Nesse viés de análise, a dicotomia dictum vs. modus, proposta por gramáticos da Idade Média, também precisa passar por revisão, pois se assenta na oposição entre objetividade, registrada pelo dictum, e subjetividade, demarcada pelo modus, entre a descrição das coisas e a tomada de posição perante essas coisas, ou perante a descrição que delas é dada. Parte-se da ideia de que qualquer enunciado produzido em uma língua natural veicula a visão de mundo do produtor do texto, embora esta possa ser demarcada de forma mais evidente por meio de determinadas estratégias linguísticas.

Também a distinção entre modalidade e modalização não pode se assentar na perspectiva de que apenas a última seja responsável por demarcar a posição tomada pelo produtor perante o enunciado. Porém, entende-se ser metodologicamente pertinente a distinção dessas duas categorias para a análise proposta, pois a noção de modalidade pode abarcar estratégias diversas, cuja abordagem se tornaria difícil em um trabalho como o aqui proposto. Assim, considera-se a proposta de Vion (2005) de tomar a modalidade como uma categoria que acompanha obrigatoriamente um enunciado, dizendo respeito a aspectos mais gerais, como as modalidades de frase e a dicotomia realis vs. irrealis (PALMER, 2001), por exemplo. A modalização, por sua vez, retrata um fenômeno particular, que pode aparecer ocasionalmente em um enunciado (VION, 2005).

Em conformidade com a proposta de Parret (1988) de não limitar a análise dos modalizadores às chamadas atitudes proposicionais, os elementos considerados neste trabalho são tomados como atos ilocutórios. Seguindo essa perspectiva, a modalização deixa de ser vista apenas como forma de expressar a posição do produtor em face do enunciado que produz e passa a ser entendida também como uma forma de expressar a posição do produtor face ao interlocutor, uma vez que tais elementos dão indícios de como o produtor quer ser interpretado pelo parceiro da interação e explicita a intenção de agir sobre este, regulando o

62 tom da interação proposta: mais ou menos incisiva, mais ou menos tensa, por exemplo. Assim, os modalizadores são tomados como estratégias linguístico-interlocutivas.

A análise proposta neste trabalho leva em conta os eixos tradicionalmente considerados no campo da Linguística: modalização epistêmica e deôntica. O primeiro se refere ao eixo da crença, reportando o conhecimento que o falante sobre o tema de referência. Pode ser expressa pela necessidade epistêmica ou pela possibilidade epistêmica. O segundo relaciona-se à conduta, situa-se no domínio do dever (NEVES, 1996) e indica que o falante considera o conteúdo proposicional como um estado de coisas que deve, precisa ocorrer obrigatoriamente (CASTILHO; CASTILHO, 1992). Esse eixo também se divide nos polos necessidade e possibilidade, a primeira relacionada à noção de necessidade/obrigação, e a segunda, à noção de sugestão.

Quando se recorre à possibilidade e à necessidade, epistêmica ou deôntica, atualiza-se o ato ilocutório de asserção forte e de asserção fraca (BORILLO, 1982), respectivamente. Considerando especificamente o texto opinativo, pode-se dizer que, de forma geral, o produtor recorre à asserção forte numa tentativa mais enfática de impor ao leitor um determinado ponto de vista.
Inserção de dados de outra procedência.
(** [recommend] with the calls it makes on the soft matcher. *)
Definition recommend_run (products_df : list Product) (req : Requirements)
    (top_n : Z) : outcome (list Recommendation) * list Event :=
  match products_df with
  | [] => (Returned [], [])
  | _ =>
      let cands := hard_constraint_filter products_df req in
      match cands with
      | [] => (Returned [], [])
      | _ =>
          match score_candidates cands req with
          | (Raised e, trace) => (Raised e, trace)
          | (Returned recommendation_data, trace) =>
              let ranked_products :=
                sorted_desc final_score_key recommendation_data in
              (Returned (map format_output (slice_to top_n ranked_products)), trace)
          end
      end
  end.

(** [recommend(requirements_json, top_n)]; [None] is a call that leaves
    [top_n] out. *)
Definition recommend (products_df : list Product) (req : Requirements)
    (top_n : option Z) : outcome (list Recommendation) :=
  fst (recommend_run products_df req (default recommend_default_top_n top_n)).

End ProductRecommender.

(** ** The iteration order of a set

    [list(set(l))] lists every element of [l] once; the order is the one
    of the hash table and changes with the hash seed of the process. *)
Record SetOrder := {
  iter_order :> list string -> list string;
  iter_order_NoDup : forall l, NoDup (iter_order l);
  iter_order_elem : forall l x, x ∈ iter_order l <-> x ∈ l
}.
Lemma np_getitem_eq {A : Type} (l : list A) (i : Z) :
  np_getitem l i
  = match getitem l i with
    | Ok x => Ok x
    | Err _ => Err (np_subscript_error i)
    end.
Proof.
  unfold np_getitem, getitem.
  destruct (py_index (List.length l) i) as [p|] eqn:Ep; [|reflexivity].
  destruct (nth_error l p) eqn:E; [reflexivity|].
  apply nth_error_None in E. apply py_index_lt in Ep. lia.
Qed.

Lemma np_getitem_some {A : Type} (l : list A) (i : Z) (p : nat) :
  py_index (List.length l) i = Some p ->
  exists x, np_getitem l i = Ok x /\ nth_error l p = Some x.
Proof.
  intros Hp. destruct (getitem_some l i p Hp) as [x [Hx Hn]].
  exists x. split; [now apply np_getitem_ok | assumption].
Qed.

Lemma np_getitem_none {A : Type} (l : list A) (i : Z) :
  py_index (List.length l) i = None ->
  np_getitem l i = Err (np_subscript_error i).
Proof. intros Hp. unfold np_getitem. now rewrite Hp. Qed.

Lemma np_getitem_inv {A : Type} (l : list A) (i : Z) (x : A) :
  np_getitem l i = Ok x ->
  exists p, py_index (List.length l) i = Some p /\ nth_error l p = Some x.
Proof. intros Hx. apply getitem_inv. now apply np_getitem_ok. Qed.

Lemma np_subscript_error_cases (i : Z) :
  np_subscript_error i = IndexError \/ np_subscript_error i = OverflowError.
Proof.
  unfold np_subscript_error. destruct ((2 ^ 63 <=? i) && (i <? 2 ^ 64)); auto.
Qed.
A interpelação do leitor é menos enfática quando o recurso atualizado retrata uma asserção fraca, por meio da qual o produtor não impõe certas “verdades” ao interlocutor, mas propõe uma leitura baseada no possível, considerando, assim, as próprias limitações e as possíveis objeções do interlocutor em relação ao conteúdo modalizado.
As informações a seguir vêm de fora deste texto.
(** [ReActSingleInputOutputParser.parse], with the executor's observation
    for each exception. *)
Definition parse_react (t : text) : agent_step :=
  let includes_answer := is_infix final_answer_action t in
  match search_action t with
  | Some (g1, g2) =>
      if includes_answer then ParseFailure parse_error_observation
      else AgentAction (strip g1) (strip_char double_quote (strip_char " " g2))
  | None =>
      if includes_answer then AgentFinish (strip (last_piece final_answer_action t 0 []))
      else if negb (search_prefix action_colon t) then ParseFailure missing_action_error
      else if negb (search_prefix action_input_colon t) then ParseFailure missing_action_input_error
      else ParseFailure parse_error_observation
  end.

(** The format the prompt asks the model for. *)
Definition render_action (tool input : text) : text :=
  ⟪"Action: "⟫ ++ tool ++ nl :: ⟪"Action Input: "⟫ ++ input.

Definition render_final (out : text) : text := ⟪"Final Answer: "⟫ ++ out.

(** The characters of a tool name: lower-case letters, digits, [_]. *)
Definition tool_char (c : ascii) : bool :=
  (Nat.leb 97 (nat_of_ascii c) && Nat.leb (nat_of_ascii c) 122) || re_digit c || Ascii.eqb c "_".

Definition tool_name_ok (t : text) : bool := str_truthy t && forallb tool_char t.

(** A tool input the parser gives back as it is: it does not start with
    whitespace or a double quote, does not end with a space or a double
    quote, and holds no [Final Answer:]. *)
Definition input_ok (i : text) : bool :=
  match i with
  | [] => true
  | c :: _ =>
      negb (is_space c || Ascii.eqb c double_quote) &&
      match rev i with d :: _ => negb (Ascii.eqb d " " || Ascii.eqb d double_quote) | [] => true end
  end && negb (is_infix final_answer_action i).

(** ** Lemmas *)

Lemma tool_char_facts c : tool_char c = true ->
  is_space c = false /\ Ascii.eqb c "A" = false /\ Ascii.eqb c "F" = false.
Proof.
  unfold tool_char, re_digit, is_space. intros H.
  destruct (Ascii.eqb_spec c "A") as [->|_]; [discriminate|].
  destruct (Ascii.eqb_spec c "F") as [->|_]; [discriminate|].
  repeat split. apply Bool.not_true_iff_false. intros Hs.
  apply Bool.orb_true_iff in H as [H|H]; [apply Bool.orb_true_iff in H as [H|H]|];
    [| |apply Ascii.eqb_eq in H; subst c; discriminate];
    apply andb_prop in H as [H1 H2]; apply Nat.leb_le in H1, H2;
    apply Bool.orb_true_iff in Hs as [Hs|Hs]; apply andb_prop in Hs as [H3 H4];
    apply Nat.leb_le in H3, H4; lia.
Qed.

(** A pattern whose first character does not occur in [p] cannot start
    inside [p]. *)
Lemma is_infix_skip k p s : (match k with x :: _ => ~ In x p | [] => False end) ->
  is_infix k (p ++ s) = is_infix k s.
Proof.
  destruct k as [|x k]; [contradiction|]. induction p as [|a p IH]; intros Hx; [reflexivity|].
  cbn [app is_infix]. rewrite IH by (intros Hin; apply Hx; now right).
  destruct (list_eq_dec ascii_dec (x :: k) (firstn (length (x :: k)) (a :: p ++ s))) as [E|]; [|reflexivity].
  cbn in E. inversion E. subst. exfalso. apply Hx. now left.
Qed.

Lemma tool_no_F t : forallb tool_char t = true -> ~ In "F"%char t.
Proof.
  intros H Hin. rewrite forallb_forall in H. destruct (tool_char_facts _ (H _ Hin)) as (_ & _ & HF).
  now rewrite Ascii.eqb_refl in HF.
Qed.

(** The lazy group runs over a tool name: its characters are neither
    spaces nor the [A] of the second keyword. *)
Lemma lazy_input_tool t r : forallb tool_char t = true ->
  lazy_input (t ++ r) = match lazy_input r with Some (g1, g2) => Some (t ++ g1, g2) | None => None end.
Proof.
  induction t as [|c t IH]; intros H; cbn [app].
  - now destruct (lazy_input r) as [[g1 g2]|].
  - cbn in H. apply andb_prop in H as [Hc H]. destruct (tool_char_facts c Hc) as (Hs & HA & _).
    cbn [lazy_input drop_while]. rewrite Hs. unfold action_input_colon at 1. cbn [strip_prefix txt].
    replace (strip_prefix _ (c :: t ++ r)) with (@None text).
    2: { cbn [strip_prefix txt list_ascii_of_string].
         destruct (ascii_dec "A" c) as [<-|]; [rewrite Ascii.eqb_refl in HA; discriminate|reflexivity]. }
    rewrite IH by exact H. now destruct (lazy_input r) as [[g1 g2]|].
Qed.

Lemma strip_no_space t : forallb (fun c => negb (is_space c)) t = true -> strip t = t.
Proof.
  intros H. unfold strip, rstrip.
  assert (L : forall u, forallb (fun c => negb (is_space c)) u = true -> lstrip u = u).
  { intros [|c u] Hu; [reflexivity|]. cbn in Hu. apply andb_prop in Hu as [Hc _].
    cbn. now destruct (is_space c). }
  rewrite (L t H), L, rev_involutive; [reflexivity|].
  rewrite forallb_forall in H |- *. intros x Hx. apply H. now apply in_rev.
Qed.

Lemma drop_while_stop f s : match s with c :: _ => f c = false | [] => True end -> drop_while f s = s.
Proof. destruct s as [|c s]; [reflexivity|]. cbn. now intros ->. Qed.

Lemma strip_char_id c s :
  match s with x :: _ => Ascii.eqb c x = false | [] => True end ->
  match rev s with x :: _ => Ascii.eqb c x = false | [] => True end ->
  strip_char c s = s.
Proof.
  intros H1 H2. unfold strip_char. rewrite (drop_while_stop _ s H1), (drop_while_stop _ (rev s) H2).
  apply rev_involutive.
Qed.

Lemma search_action_hit s m : action_match_at s = Some m -> search_action s = Some m.
Proof. destruct s; cbn; intros ->; reflexivity. Qed.

Lemma lazy_input_keyword input :
  lazy_input (nl :: ⟪"Action Input: "⟫ ++ input) = Some ([], drop_while is_space input).
Proof. reflexivity. Qed.

Lemma action_match_render tool input : tool_name_ok tool = true ->
  action_match_at (render_action tool input) = Some (tool, drop_while is_space input).
Proof.
  destruct tool as [|c t]; [discriminate|]. unfold tool_name_ok. cbn [str_truthy andb]. intros Ht.
  assert (Hc : is_space c = false) by (cbn in Ht; apply andb_prop in Ht as [Hc _]; apply tool_char_facts, Hc).
  change (action_match_at (render_action (c :: t) input))
    with (lazy_input (drop_while is_space (c :: t ++ nl :: ⟪"Action Input: "⟫ ++ input))).
  rewrite drop_while_stop by exact Hc.
  pose proof (lazy_input_tool (c :: t) (nl :: ⟪"Action Input: "⟫ ++ input) Ht) as L.
  cbn [app] in L. rewrite L, lazy_input_keyword, app_nil_r. reflexivity.
Qed.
Ambos os polos são postos em cena com vista a alinhar o leitor à orientação argumentativa dada no texto. Portanto, podem ser tomados como produtivos na composição do texto opinativo. Entende-se que o produtor encontra na língua estratégias diversas para propor negociação de forma mais ou menos tensa, mais ou menos comprometida, mais ou menos incisiva; porém, os modalizadores se destacam por explicitar a orientação interlocutiva proposta.
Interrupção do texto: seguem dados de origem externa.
(* ===== verification/Paths.v ===== *)
(** * Paths: where the modules look for the guides and the index

    Four modules compute, when they are imported, the directories they work
    on from their own file name ([__file__]):
    - utils/finalizer.py, lines 4-5: [json_dir], the clean guides that
      [extract_final_data] opens;
    - api/vectordb_generator.py, lines 21-23: [json_dir], the guides that
      [GenerateVectorDB.get] indexes, and [persistent_directory], where it
      persists the index;
    - api/agent.py, lines 33-34, and api/agent_tools/search.py, lines 8-9:
      [persistent_directory], the index the agent and the search tool open.
    Each is [os.path.abspath(os.path.join(os.path.dirname(
    os.path.abspath(__file__)), "..", ..., "data", name))].

    The module models [posixpath] on [str] as CPython writes it:
    [isabs], [dirname], [join] ([Finalizer.path_join], folded over the
    arguments), [normpath] (with its one or two initial slashes and its
    [new_comps] stack, kept here with its last element first) and
    [abspath], with [os.getcwd()] as a parameter.  The theorems show that
    [abspath] answers an absolute path, that [normpath] is idempotent, and
    that, for any location of the back end, the directory ingestion writes
    is the one the agent and the search tool read, and the guides it
    indexes are the ones the finalizer opens: the reason [System] can use
    one collection and one guide directory for both endpoints.  Symbolic
    links are not resolved by [abspath] and are not modelled. *)

From Stdlib Require Import List Ascii String Bool Lia.
From S2P Require Import Prelude PyValue Finalizer.
Import ListNotations PyValue Finalizer.
Open Scope fg_scope.

Module Paths.

Definition is_slash (c : ascii) : bool := Ascii.eqb c slash.

Definition dot : text := ⟪"."⟫.
Definition dotdot : text := ⟪".."⟫.

(** [s.startswith('/')]: [posixpath.isabs]. *)
Definition isabs (s : text) : bool :=
  match s with c :: _ => is_slash c | [] => false end.

(** [path.split('/')]: never empty. *)
Fixpoint split_sep (s : text) : list text :=
  match s with
  | [] => [[]]
  | c :: r =>
      let parts := split_sep r in
      if is_slash c then [] :: parts
      else match parts with
           | p :: ps => (c :: p) :: ps
           | [] => [[c]]
           end
  end.

(** [posixpath.join(a, *p)]: the two-argument join folded over [p]. *)
Definition path_join_all (a : text) (p : list text) : text :=
  fold_left path_join p a.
63 4 CONTEXTUALIZANDO A PESQUISA: COLETA DE DADOS, SELEÇÃO DO CORPUS E PROCEDIMENTOS DE ANÁLISE

Nesta parte do trabalho, busca-se contextualizar a pesquisa. Inicialmente, explicitam- se questões relativas ao processo de produção dos textos que serviram para a coleta do corpus; após, são tecidas considerações sobre o perfil desses textos; por fim, são explicitados os procedimentos de análise adotados.